The world uses tens of millions of tons of lubricant every year, from the smallest part of a micro-precision instrument to the expansion rollers on the largest bridges. Most are oil based, though others use powders, and even metals, and it's been that way for decades.
That could be changing as the Fraunhofer Institute for Mechanics of Materials (IWM), Nematel GmbH, and Dr. Tillwich GmbH have developed a new class of lubricants that are based on liquid crystals instead of oil. According to Fraunhofer, this is the first fundamentally new lubricant developed in twenty years. Liquid crystals are an oddity of the chemical world that most people know from digital displays and television sets, but are actually found in everything from cell membranes to soapy water. As the name implies, a liquid crystal is a substance that is neither entirely a liquid, nor a crystal, but possesses the properties of both, such as a liquid that retains the structure of a solid crystal.

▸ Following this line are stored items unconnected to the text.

(** One round of the loop of [Enrollment::new]. *)
Definition enroll_key (st : Z * gset bytes) (key : EndpointKey)
    : result (Z * gset bytes) DiscoveryError :=
  let '(index, keys) := st in
  if MAX_IDENTITIES <=? index then Err (Configuration "enrollment exceeds 4096 identities") else
  let? _ := map_err (fun _ => Configuration "invalid enrollment key") (vk_from_bytes key) in
  if is_weak key || bool_decide (key ∈ keys)
  then Err (Configuration "weak or duplicate enrollment key")
  else Ok (index + 1, {[key]} ∪ keys).
Definition Enrollment_new (keys : list EndpointKey) : result Enrollment DiscoveryError :=
  let? (_, enrolled) := try_fold enroll_key (0, ∅) keys in Ok (mkEnrollment enrolled false).
End Enroll.

Definition unrestricted_for_tests : Enrollment := mkEnrollment ∅ true.
Definition enrollment_allows (e : Enrollment) (key : EndpointKey) : bool :=
  en_unrestricted e || bool_decide (key ∈ en_keys e).

(** ** Windows *)

Definition Instant : Type := Z.
Definition saturating_duration_since (a b : Instant) : duration := Z.max 0 (a - b).

Definition WINDOW : duration := from_secs 60.
Record Window : Type := mkWindow { wn_start : Instant; wn_used : Z }.
Definition Window_new (now : Instant) : Window := mkWindow now 0.
(** [reset], with whether it did. *)
Definition window_reset (w : Window) (now : Instant) : Window * bool :=
  if WINDOW <=? saturating_duration_since now (wn_start w) then (Window_new now, true) else (w, false).
Definition window_take (w : Window) (now : Instant) (limit : Z) : Window * bool :=
  let w := (window_reset w now).1 in
  if limit <=? wn_used w then (w, false) else (mkWindow (wn_start w) (wn_used w + 1), true).

(** ** The limiter *)

Record Writer : Type := mkWriter {
  wr_window : Window;
  wr_reserved : bool;
  wr_last : option Instant
}.
(** [State]. *)
Record LimiterState : Type := mkLimiter {
  lm_writers : gmap bytes Writer;
  lm_admissions : Window;
  lm_burst : Window;
  lm_registry : Window;
  lm_revocations : Window
}.
Definition Limiter_default (now : Instant) : LimiterState :=
  mkLimiter ∅ (Window_new now) (Window_new now) (Window_new now) (Window_new now).

(** The writers after the sweep of a full table. *)
Definition swept (writers : gmap bytes Writer) (now : Instant) : gmap bytes Writer :=
  filter (fun kw => (saturating_duration_since now (wn_start (wr_window kw.2)) <? WINDOW) = true) writers.

(** The writer of a key, its window reset when it ran out. *)
Definition current_writer (writers : gmap bytes Writer) (key : EndpointKey) (now : Instant) : Writer :=
  let writer := default (mkWriter (Window_new now) false None) (writers !! key) in
  let '(window, was_reset) := window_reset (wr_window writer) now in
  mkWriter window (if was_reset then false else wr_reserved writer) (wr_last writer).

(Score: 3, Interesting) by TheLink on Friday May 23 2014, @05:17PM
On a vaguely related note, I wonder if it would be viable to use foil bearings on slow stuff by putting bearings between the wheel and the hub and spinning the stuff in between at high speed.
For example: outer wheel - foil bearing #1 - ring - foil bearing #2 - stationary hub.
The ring is then spun at high speeds. It might not take that much power to spin it once you get it going.
But would it be worth it compared to other bearings (magnetic, air, ball). For a bicycle probably not, since wind/air resistance is probably the biggest thing. And rolling resistance is probably even higher than the resistance of decent ball bearings.